Samuel knipknap at gmail.com
Tue Sep 19 04:52:31 EDT 2006


> > SQLAlchemy looks pretty good, but unfortunately apparently requires
> > shell access for installation (or at least, I have not found any other
> > solution covered in the docs), which I can not use.
>
> It doesn't use binaries AFAIK, so just copying should work as well.

Indeed, from browsing the package it seems like a pure Python solution.
I installed it (but didn't test it yet because I have no code to drive
it yet).

> > Rewriting the schema is possible (I only want to keep it separated from
> > the code),
>
> Why ? Isn't your code supposed to use it ?

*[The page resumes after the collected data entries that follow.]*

(** A reference is stored only where its type fits; a primitive target is left to the caller. *)
Definition validate_ref_assignable (declared_sig : string) (v : Value) : St (result string unit) :=
  if negb (begins (ch "L") declared_sig || begins (ch "[") declared_sig) then mret (Ok tt) else
  match val_data v with
  | VObject id =>
    if id =? 0 then mret (Ok tt) else
    rt ←? failing "Failed to resolve the source value's type: " (get_object_reference_type id);
    fits ← reference_fits declared_sig rt;
    if fits : bool then mret (Ok tt) else
    sig ← st_or "" (get_signature rt);
    mret (Err ("Type mismatch: the source is " +s+ decode_signature sig +s+ ", but the target is " +s+ decode_signature declared_sig +s+
               " — a reference of the wrong type is refused, because the JVM would not catch it."))
  | _ => mret (Err ("The target is " +s+ decode_signature declared_sig +s+ " (a reference), but the source resolved to a primitive."))
  end.

(** The frame asked for, or the top one where there is none of that index. *)
Definition frame_or_top (frames : list Frame) (frame_index : nat) : option Frame :=
  match frames !! frame_index with Some f => Some f | None => head frames end.

Definition value_to_write (thread_opt : option Z) (frame_index : nat) (value_str : chars) (declared_sig : string) : St (result string Value) :=
  match literal (trim value_str) with
  | Err e => mret (Err e)
  | Ok (ArgExpr e) =>
    match thread_opt with
    | None => mret (Err ("Copying the live value '" +s+ string_of_chars e +s+ "' needs a suspended thread — " +s+ HOW_TO_SUSPEND))
    | Some tid =>
      frames ← st_ok (get_frames tid 0 (-1));
      v ←? resolve_expression (Some tid) (frames ≫= fun fs => frame_or_top fs frame_index) e;
      _ ←? validate_ref_assignable declared_sig v;
      mret (Ok v)
    end
  | Ok _ => literal_to_value value_str (default (ch "L") (first_byte declared_sig))
  end.

(** The value for a slot or field declared [sig], if its tag fits. *)
Definition fitting_value (thread_opt : option Z) (frame_index : nat) (value_str : chars) (name sig bad : string) : St (result string Value) :=
  match first_byte sig with
  | None => mret (Err bad)
  | Some sig_byte =>
    value ←? value_to_write thread_opt frame_index value_str sig;
    mret (if tag_compatible sig_byte (val_tag value) then Ok value else Err (type_mismatch_err name sig value))
  end.
(* ===== verification/Evaluate.v ===== *)
(** * Evaluating an expression ([mcp-server/src/handlers.rs])

    [debug.evaluate], and [debug.evaluate_chain], which walks the same links and says where the walk ended:
    at a null, at an association that was not fetched, or at the end. *)

From S2P Require Import Prelude Protocol Types Reader Connection Client EventRequest StopPoint Traces Session Manager Api Generics Text Expr Host EventPump Steering Watchdog Control Locate Paths.
From S2P Require Import Reading TextArrays Structures Rendering ExprText Scans Resolve ReadingFacts StructureFacts ResolveFacts Looking Stacks Writes.

Record EvaluateArgs : Type := {
  ev_expression : chars; ev_thread_id : option string; ev_frame_index : nat; ev_max_result_length : Z; ev_expand_objects : bool;
  ev_max_depth : nat; ev_max_children : Z; ev_force_initialize : bool;
}.
Record EvaluateChainArgs : Type := {
  ec_expression : chars; ec_thread_id : option string; ec_frame_index : nat; ec_max_result_length : Z; ec_force_initialize : bool;
}.

(** Why a walk stopped. *)
Inductive LinkEnd : Type := EndNull | EndUnfetched (shape : LazyShape) | EndCannotTell.
Record ChainStep : Type := { cs_label : string; cs_rendered : string; cs_end : option LinkEnd }.
Record ChainWalk : Type := { cw_steps : list ChainStep; cw_total_links : nat; cw_path : ReadPath }.

Definition is_null (v : Value) : bool := match val_data v with VObject id => id =? 0 | _ => false end.
Definition ended (steps : list ChainStep) : bool := match list.last steps with Some s => is_some (cs_end s) | None => false end.
Definition several_values (label : string) : ChainStep :=
  {| cs_label := label; cs_rendered := "(several values — a slice or filter ends the chain)"; cs_end := None |}.
Definition set_end (e : LinkEnd) (steps : list ChainStep) : list ChainStep :=
  alter (fun s => {| cs_label := cs_label s; cs_rendered := cs_rendered s; cs_end := Some e |}) (length steps - 1)%nat steps.

Definition explain_readonly (e : string) : string :=
  if contains (bytes_of_string "read-only connection") (bytes_of_string e) then
    "🔒 Read-only session: " +s+ e +s+ newline +s+
    "   This expression needs to execute code in the debuggee (a method call, a List/Map subscript, or boxing), which read-only refuses." +s+ newline +s+
    "   Reads that need no invocation still work: locals, fields, statics, array indexing, get_stack, and watchpoint/exception reporting." +s+ newline +s+
    "   Attach without read_only (or unset JDWP_READONLY) if you need to invoke."
  else e.

(** ** The report of a walk *)

Definition chars_count (s : string) : nat := length (str_chars s).
Definition link_mark (e : option LinkEnd) : string :=
  match e with None => "✔" | Some EndNull => "✘" | Some (EndUnfetched _) => "⏳" | Some EndCannotTell => "❓" end.
Definition step_line (width : nat) (s : ChainStep) : string :=
  "  " +s+ link_mark (cs_end s) +s+ " " +s+ cs_label s +s+ repeat_str " " (width - chars_count (cs_label s)) +s+ "  " +s+ cs_rendered s +s+ newline.
Definition link_verdict (at_ total : string) (step : ChainStep) (e : LinkEnd) : string :=
  let link := "link " +s+ at_ +s+ " of " +s+ total in
  match e with
  | EndUnfetched EntityProxy =>
    "⏳ " +s+ link +s+ " is an UNFETCHED Hibernate proxy: " +s+ cs_label step +s+
    " — not null, and not a value. The row it stands for may well exist; nobody has fetched it, and this walk stopped rather than fetch it for you"
  | EndUnfetched LazyCollection =>
    "⏳ " +s+ link +s+ " is an UNFETCHED Hibernate collection: " +s+ cs_label step +s+
    " — the collection exists and its contents have not been fetched, so it is neither empty nor populated as far as this can tell. The next link is what would fetch them"
  | EndCannotTell =>
    "❓ " +s+ link +s+ " is a Hibernate lazy value whose fetch state could not be read: " +s+ cs_label step +s+
    ". This walk stopped rather than guess 'already fetched' and perform the fetch"
  | EndNull => "⛔ null at " +s+ link +s+ ": " +s+ cs_label step
  end.
Definition unreached_note (unreached : nat) : string :=
  if (0 <? unreached)%nat then
    " — the " +s+ pretty (Z.of_nat unreached) +s+ " link(s) after it were never evaluated, so nothing here says whether they would have worked"
  else "".
Definition all_present : string :=
  "✅ no link in this chain is null or unfetched. If you expected one to be, the value you are after is the last line above — an empty collection or a zero counts as present here.".
(** ** Reloading a class *)

(** The first candidate that is loaded: its first copy, or the one of the loader asked for. *)
Fixpoint loaded_for_read (class_name : string) (want_loader : option Z) (candidates : list string) : St (result string (option (Z * option string))) :=
  match candidates with
  | [] => mret (Ok None)
  | sig :: candidates =>
    found ←? failing ("Failed to resolve " +s+ class_name +s+ ": ") (classes_by_signature sig);
    match map ci_type_id found with
    | [] => loaded_for_read class_name want_loader candidates
    | (first_id :: rest_ids) as ids =>
      match want_loader with
      | Some want =>
        labels ← describe_class_loaders ids;
        let needle := "0x" +s+ show_hex want in
        mret match List.find (fun e => contains (bytes_of_string needle) (bytes_of_string (snd e))) (zip ids labels) with
             | Some (id, _) => Ok (Some (id, None))
             | None => Err (class_name +s+ " is loaded " +s+ pretty (zlen ids) +s+ " time(s), but none by classloader " +s+ needle +s+
                            ". Loaded by: " +s+ join "; " labels +s+ ". Loader ids are weak references and change across a redeploy — re-read the list.")
             end
      | None =>
        if bool_decide (rest_ids = []) then mret (Ok (Some (first_id, None))) else
        labels ← describe_class_loaders ids;
        mret (Ok (Some (first_id, Some (
          newline +s+ "⚠️  " +s+ class_name +s+ " is loaded by " +s+ pretty (zlen ids) +s+ " classloaders and this call used the first (" +s+ default "#0" (head labels) +s+
          "). Each copy is a different type with its own statics — on WildFly a library packed into more than one deployment's WEB-INF/lib genuinely holds different values per war, so this may not be the copy you meant. Loaded by: " +s+
          join "; " labels +s+ ". Target a specific one with " +s+ class_name +s+ "@<the 0x… you want>."))))
      end
    end
  end.
Definition resolve_loaded_class_for_read (class_name : string) : St (result string (Z * option string)) :=
  let '(class_name, want_loader) := split_loader_selector class_name in
  found ←? loaded_for_read class_name want_loader (descriptor_candidates class_name);
  let simple := match rsplit_once (ch ".") (bytes_of_string class_name) with Some (_, s) => string_of_bytes s | None => class_name end in
  mret match found with
       | Some found => Ok found
       | None => Err (class_name +s+ " is not loaded in the debuggee. Either the name is wrong, or the JVM has not loaded it yet — classes load on first use, so an untouched code path has none of its classes present. To tell those apart: debug.list_classes with filter " +s+
                      dquote +s+ "*." +s+ simple +s+ dquote +s+ ".")
       end.
Definition live_frames_of (thread : option Z) (type_id : Z) : St (option (list nat)) :=
  match thread with
  | None => mret None
  | Some tid =>
    frames ← st_ok (get_frames tid 0 (-1));
    mret (omap id ∘ imap (fun i f => if loc_class_id (fr_location f) =? type_id then Some i else None) <$> frames)
  end.
(** What the reload reads of the debuggee before it looks for the file. *)
Definition reloadable (class_name : string) : St (result string (Z * option string * VmCapabilitiesNew)) :=
  found ←? resolve_loaded_class_for_read class_name;
  caps ←? vm_capabilities;
  mret (if can_redefine_classes caps then Ok (found, caps)
        else Err ("This JVM cannot HotSwap: it reports canRedefineClasses=false, so VirtualMachine.RedefineClasses would answer NOT_IMPLEMENTED and " +s+
                  class_name +s+ " would be unchanged. Nothing was sent. A redeploy is the only route on this VM.")).
(** The file to ship, and what is in it. *)
Definition file_to_ship (class_name : string) (class_file : option string) (roots : list string) : result string (string * bytes) :=
  match resolve_class_file class_name class_file roots with
  | Err e => Err e
  | Ok path =>
    match read_file path with
    | Err e => Err ("Found " +s+ path +s+ " but could not read it: " +s+ e)
    | Ok content => match check_class_file_bytes path content with Ok _ => Ok (path, content) | Err e => Err e end
    end
  end.
Definition dry_run_reply (class_name path : string) (type_id : Z) (content : bytes) (caps : VmCapabilitiesNew) : string :=
  let flag (b : bool) := (if b then "true" else "false")%string in
  "🧪 Dry run — nothing was sent to the JVM." +s+ newline +s+ "   Class: " +s+ class_name +s+ " (loaded, type id 0x" +s+ show_hex type_id +s+ ")" +s+ newline +s+
  "   Would ship: " +s+ path +s+ " (" +s+ pretty (zlen content) +s+ " bytes)" +s+ newline +s+
  "   This JVM can HotSwap (canRedefineClasses=true, canPopFrames=" +s+ flag (can_pop_frames caps) +s+ ", canAddMethod=" +s+ flag (can_add_method caps) +s+
  "). HotSpot accepts METHOD BODY changes only. This check does not compare shapes: debug.check_stale reports, before any attempt, which structural refusal this build would hit (DISC-13) — and the JVM is still the one that decides, since a verifier rejection or INVALID_TYPESTATE is not visible to either check.".
Definition ship (class_name path : string) (type_id : Z) (content : bytes) : St (result string unit) :=
  r ← attempt (redefine_classes [(type_id, content)]); mret (map_err (explain_redefine_failure class_name path) r).
(** What follows a swap: it is noted, and reported. *)
Definition report_reload (a : ReloadClassArgs) (class_name path : string) (type_id : Z) (content : bytes) (loader_note : option string) : H string :=
  at_ ← now;
  _ ← on_session (with_redefinitions (note_swap class_name at_));
  s ← session;
  let thread := union (parse_thread_id (rl_thread_id a)) (ds_last_thread s) in
  live ← conn (live_frames_of thread type_id);
  s ← session;
  mret ("✅ Reloaded " +s+ class_name +s+ " — " +s+ pretty (zlen content) +s+ " bytes from " +s+ path +s+
        " are now the running bytecode. No redeploy, no restart, warm state intact." +s+ newline +s+
        describe_live_frames class_name thread live +s+ describe_armed_stop_points (stop_points_on s class_name) +s+ default "" loader_note).
Definition handle_reload_class (a : ReloadClassArgs) : H (result string string) :=
  let class_name := trimmed (rl_class_name a) in
  if String.eqb class_name "" then mret (Err "class_name is required (e.g. com.example.OrderService)") else
  s ← session;
  if ds_read_only s && negb (rl_dry_run a) then
    mret (Err (readonly_refusal "reload_class installs new bytecode in the running JVM — on a shared instance that is an unannounced deploy, not a debugger read. dry_run:true still works and ships nothing"))
  else
  h_try (conn (reloadable class_name)) (fun '((type_id, loader_note), caps) =>
  h_try (mret (file_to_ship class_name (rl_class_file a) (default (ds_class_roots s) (rl_class_roots a)))) (fun '(path, content) =>
  if rl_dry_run a then mret (Ok (dry_run_reply class_name path type_id content caps)) else
  h_try (conn (ship class_name path type_id content)) (fun _ =>
  text ← report_reload a class_name path type_id content loader_note; mret (Ok text)))).
End Rewinding.
(* ===== verification/Unicode.v ===== *)
(** * Unicode tables of the JavaScript runtime

    Lower-case mappings and canonical decompositions of the Basic Multilingual
    Plane, as [String.prototype.toLowerCase] and
    [String.prototype.normalize("NFD")] use them.  A lower-case row
    [(lo, hi, step, delta)] says that [lo], [lo+step], ..., [hi] map to
    themselves plus [delta]. *)

From S2P Require Import Prelude.

Definition lr (lo hi step : N) (delta : Z) : N * N * N * Z := (lo, hi, step, delta).

Definition lower_ranges : list (N * N * N * Z) :=
[lr 65 90 1 32; lr 192 214 1 32; lr 216 222 1 32; lr 256 302 2 1; lr 306 310 2 1; lr 313 327 2 1;
lr 330 374 2 1; lr 376 376 1 (-121); lr 377 381 2 1; lr 385 385 1 210; lr 386 388 2 1; lr 390 390 1 206;
lr 391 391 1 1; lr 393 394 1 205; lr 395 395 1 1; lr 398 398 1 79; lr 399 399 1 202; lr 400 400 1 203;
lr 401 401 1 1; lr 403 403 1 205; lr 404 404 1 207; lr 406 406 1 211; lr 407 407 1 209; lr 408 408 1 1;
lr 412 412 1 211; lr 413 413 1 213; lr 415 415 1 214; lr 416 420 2 1; lr 422 422 1 218; lr 423 423 1 1;
lr 425 425 1 218; lr 428 428 1 1; lr 430 430 1 218; lr 431 431 1 1; lr 433 434 1 217; lr 435 437 2 1;
lr 439 439 1 219; lr 440 440 1 1; lr 444 444 1 1; lr 452 452 1 2; lr 453 453 1 1; lr 455 455 1 2;
lr 456 456 1 1; lr 458 458 1 2; lr 459 475 2 1; lr 478 494 2 1; lr 497 497 1 2; lr 498 500 2 1;
lr 502 502 1 (-97); lr 503 503 1 (-56); lr 504 542 2 1; lr 544 544 1 (-130); lr 546 562 2 1; lr 570 570 1 10795;
lr 571 571 1 1; lr 573 573 1 (-163); lr 574 574 1 10792; lr 577 577 1 1; lr 579 579 1 (-195); lr 580 580 1 69;
lr 581 581 1 71; lr 582 590 2 1; lr 880 882 2 1; lr 886 886 1 1; lr 895 895 1 116; lr 902 902 1 38;
lr 904 906 1 37; lr 908 908 1 64; lr 910 911 1 63; lr 913 929 1 32; lr 931 939 1 32; lr 975 975 1 8;
lr 984 1006 2 1; lr 1012 1012 1 (-60); lr 1015 1015 1 1; lr 1017 1017 1 (-7); lr 1018 1018 1 1; lr 1021 1023 1 (-130);
lr 1024 1039 1 80; lr 1040 1071 1 32; lr 1120 1152 2 1; lr 1162 1214 2 1; lr 1216 1216 1 15; lr 1217 1229 2 1;
lr 1232 1326 2 1; lr 1329 1366 1 48; lr 4256 4293 1 7264; lr 4295 4295 1 7264; lr 4301 4301 1 7264; lr 5024 5103 1 38864;
lr 5104 5109 1 8; lr 7312 7354 1 (-3008); lr 7357 7359 1 (-3008); lr 7680 7828 2 1; lr 7838 7838 1 (-7615); lr 7840 7934 2 1;
lr 7944 7951 1 (-8); lr 7960 7965 1 (-8); lr 7976 7983 1 (-8); lr 7992 7999 1 (-8); lr 8008 8013 1 (-8); lr 8025 8031 2 (-8);
lr 8040 8047 1 (-8); lr 8072 8079 1 (-8); lr 8088 8095 1 (-8); lr 8104 8111 1 (-8); lr 8120 8121 1 (-8); lr 8122 8123 1 (-74);
lr 8124 8124 1 (-9); lr 8136 8139 1 (-86); lr 8140 8140 1 (-9); lr 8152 8153 1 (-8); lr 8154 8155 1 (-100); lr 8168 8169 1 (-8);
lr 8170 8171 1 (-112); lr 8172 8172 1 (-7); lr 8184 8185 1 (-128); lr 8186 8187 1 (-126); lr 8188 8188 1 (-9); lr 8486 8486 1 (-7517);
lr 8490 8490 1 (-8383); lr 8491 8491 1 (-8262); lr 8498 8498 1 28; lr 8544 8559 1 16; lr 8579 8579 1 1; lr 9398 9423 1 26;
lr 11264 11311 1 48; lr 11360 11360 1 1; lr 11362 11362 1 (-10743); lr 11363 11363 1 (-3814); lr 11364 11364 1 (-10727); lr 11367 11371 2 1;
lr 11373 11373 1 (-10780); lr 11374 11374 1 (-10749); lr 11375 11375 1 (-10783); lr 11376 11376 1 (-10782); lr 11378 11378 1 1; lr 11381 11381 1 1;
lr 11390 11391 1 (-10815); lr 11392 11490 2 1; lr 11499 11501 2 1; lr 11506 11506 1 1; lr 42560 42604 2 1; lr 42624 42650 2 1;
lr 42786 42798 2 1; lr 42802 42862 2 1; lr 42873 42875 2 1; lr 42877 42877 1 (-35332); lr 42878 42886 2 1; lr 42891 42891 1 1;
lr 42893 42893 1 (-42280); lr 42896 42898 2 1; lr 42902 42920 2 1; lr 42922 42922 1 (-42308); lr 42923 42923 1 (-42319); lr 42924 42924 1 (-42315);
lr 42925 42925 1 (-42305); lr 42926 42926 1 (-42308); lr 42928 42928 1 (-42258); lr 42929 42929 1 (-42282); lr 42930 42930 1 (-42261); lr 42931 42931 1 928;
lr 42932 42946 2 1; lr 42948 42948 1 (-48); lr 42949 42949 1 (-42307); lr 42950 42950 1 (-35384); lr 42951 42953 2 1; lr 42960 42960 1 1;
lr 42966 42968 2 1; lr 42997 42997 1 1; lr 65313 65338 1 32].
Lemma last_index_of_Some pat s i :
  last_index_of pat s = Some i ->
  is_prefix pat (drop i s) = true /\ i <= length s /\ (forall j, i < j -> j <= length s -> is_prefix pat (drop j s) = false).
Proof.
  revert i. induction s as [|c s IH]; intros i; cbn [last_index_of].
  - destruct (is_prefix pat []) eqn:E; [|done]. intros [= <-]. simpl. repeat split; [done|lia|intros; lia].
  - destruct (last_index_of pat s) as [k|] eqn:F.
    + intros [= <-]. destruct (IH k eq_refl) as (H1 & H2 & H3). simpl. repeat split; [done|lia|].
      intros [|j] Hj Hl; [lia|]. simpl. apply H3; lia.
    + destruct (is_prefix pat (c :: s)) eqn:E; [|done]. intros [= <-]. repeat split; [done|simpl; lia|].
      intros [|j] Hj Hl; [lia|]. simpl in *. clear E.
      assert (N : forall j, j <= length s -> is_prefix pat (drop j s) = false); [|apply N; lia].
      clear -F. induction s as [|d s IH]; cbn [last_index_of] in F; intros j Hj.
      * destruct (is_prefix pat []) eqn:E; [done|]. by rewrite drop_nil.
      * destruct (last_index_of pat s) eqn:G; [done|].
        destruct (is_prefix pat (d :: s)) eqn:E; [done|].
        destruct j; [done|]. simpl in *. apply IH; [done|lia].
Qed.

Lemma last_index_of_None pat s : last_index_of pat s = None -> index_from pat s = None.
Proof.
  induction s as [|c s IH]; cbn [last_index_of index_from]; [by destruct (is_prefix pat [])|].
  destruct (last_index_of pat s); [done|]. destruct (is_prefix pat (c :: s)); [done|]. by rewrite IH.
Qed.

Lemma trim_start_suffix s : exists k, s = k ++ trim_start s.
Proof. exists (take_while is_ws s). symmetry. apply take_drop_while. Qed.
Lemma trim_end_prefix s : exists k, s = trim_end s ++ k.
Proof. apply drop_while_end_prefix. Qed.
Lemma length_trim s : length (trim s) <= length s.
Proof.
  unfold trim, trim_end, trim_start. etransitivity; [apply length_drop_while_end|apply length_drop_while].
Qed.

(** Splitting on one unit. *)
Lemma split_on_single_cons c d s :
  split_on [c] (d :: s) = if (c =? d)%N then [] :: split_on [c] s else cons_hd d (split_on [c] s).
Proof. unfold split_on. cbn [split_skip]. rewrite is_prefix_single. simpl. by destruct (c =? d)%N. Qed.

Lemma split_skip_nonnil sep s k : split_skip sep s k <> [].
Proof.
  revert k. induction s as [|c s IH]; intros [|k]; cbn [split_skip]; try done.
  destruct (is_prefix sep (c :: s)); [done|]. unfold cons_hd. by case_match.
Qed.
Lemma split_on_nonnil sep s : split_on sep s <> [].
Proof. apply split_skip_nonnil. Qed.

Lemma join_cons_hd sep c l : l <> [] -> join sep (cons_hd c l) = c :: join sep l.
Proof. destruct l as [|x [|y l]]; done. Qed.

Lemma join_cons2 sep x y l : join sep (x :: y :: l) = x ++ sep ++ join sep (y :: l).
Proof. done. Qed.

Lemma join_split_single c s : join [c] (split_on [c] s) = s.
Proof.
  induction s as [|d s IH]; [done|]. rewrite split_on_single_cons.
  destruct (c =? d)%N eqn:E.
  - apply N.eqb_eq in E as ->. pose proof (split_on_nonnil [d] s).
    destruct (split_on [d] s) eqn:F; [done|]. cbn [join]. simpl app. f_equal. exact IH.
  - rewrite join_cons_hd by apply split_on_nonnil. by rewrite IH.
Qed.

Lemma split_on_single_pieces c s : Forall (fun x => c ∉ x) (split_on [c] s).
Proof.
  induction s as [|d s IH]; [repeat constructor; apply not_elem_of_nil|].
  rewrite split_on_single_cons. destruct (c =? d)%N eqn:E.
  - constructor; [apply not_elem_of_nil|done].
  - apply N.eqb_neq in E. unfold cons_hd. destruct (split_on [c] s) as [|x l].
    + constructor; [|constructor]. rewrite not_elem_of_cons. split; [done|apply not_elem_of_nil].
    + apply Forall_cons in IH as [H1 H2]. constructor; [|done]. rewrite not_elem_of_cons. done.
Qed.

Lemma split_on_single_app c a s :
  c ∉ a -> split_on [c] (a ++ c :: s) = a :: split_on [c] s.
Proof.
  induction a as [|d a IH]; intros H; simpl.
  - rewrite split_on_single_cons, N.eqb_refl. done.
  - rewrite split_on_single_cons. rewrite not_elem_of_cons in H. destruct H as [H1 H2].
    apply N.eqb_neq in H1. rewrite H1, IH by done. done.
Qed.

Lemma split_on_single_none c a : c ∉ a -> split_on [c] a = [a].
Proof.
  induction a as [|d a IH]; intros H; [done|]. rewrite split_on_single_cons.
  rewrite not_elem_of_cons in H. destruct H as [H1 H2]. apply N.eqb_neq in H1.
  rewrite H1, IH by done. done.
Qed.

Lemma split_join_single c l :
  l <> [] -> Forall (fun x => c ∉ x) l -> split_on [c] (join [c] l) = l.
Proof.
  induction l as [|x l IH]; [done|]. intros _ H. apply Forall_cons in H as [H1 H2].
  destruct l as [|y l].
  - simpl. by apply split_on_single_none.
  - rewrite join_cons2. change ([c] ++ ?z) with (c :: z).
    rewrite split_on_single_app by done. by rewrite IH.
Qed.

(** A template without [$] is inserted as it stands. *)
Lemma expand_plain b m a tpl : 36%N ∉ tpl -> expand b m a tpl = tpl.
Proof.
  induction tpl as [|c t IH]; [done|]. rewrite not_elem_of_cons. intros [H1 H2].
  cbn [expand]. destruct (c =? 36)%N eqn:E; [apply N.eqb_eq in E; congruence|]. by rewrite IH.
Qed.

(** Splitting cuts at the first occurrence, then goes on after it. *)
Lemma split_skip_drop sep s k : k <= length s -> split_skip sep s k = split_skip sep (drop k s) 0.
Proof.
  revert k. induction s as [|c s IH]; intros [|k] H; simpl in *; try done; try lia. apply IH. lia.
Qed.

Lemma split_on_index sep s : sep <> [] ->
  split_on sep s = match index_from sep s with
                   | None => [s]
                   | Some i => take i s :: split_on sep (drop (i + length sep) s)
                   end.
Proof.
  intros Hs. unfold split_on. induction s as [|c s IH].
  - cbn [split_skip index_from]. by destruct sep.
  - cbn [split_skip index_from]. destruct (is_prefix sep (c :: s)) eqn:E.
    + simpl. f_equal. apply is_prefix_spec in E as [r Hr]. destruct sep as [|d sep]; [done|].
      injection Hr as -> ->. cbn [length]. rewrite Nat.sub_1_r. cbn [Nat.pred].
      rewrite split_skip_drop by (rewrite length_app; lia). simpl. done.
    + rewrite IH. destruct (index_from sep s); done.
Qed.

Lemma drop_while_id {A} (p : A -> bool) l : match l with [] => True | x :: _ => p x = false end -> drop_while p l = l.
Proof. destruct l as [|x l]; [done|]. simpl. by intros ->. Qed.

It often makes sense to use meta languages to enforce clean separation
of logic. In my experience it is helpful to separate the database logic
from the application logic.

> A first point is that the DB-API doesn't hide the differences between
> various SQL dialects.

I see.

> A second point is that DB-API requires you to
> embed SQL statements as strings, while SQLAlchemy allow you to build
> your SQL queries in pure Python.

I'd rather not rewrite every single Sql statement into Python, since it
would

1. replace code that has already proven to work by something untested.
2. add yet another abstraction, at the cost of performance.

Luckily, SQLAlchemy also lets me use SQL statements directly.

> (and FWIW, if using an existing DB, you
> don't even have to describe the schema a second time to use it). Well,
> just start playing with it, and I really doubt you'll want to come back
> to the embedded hand-written SQL !-)

If I ever write something from scratch I'll use it.

Thanks for your comments, this was very helpful.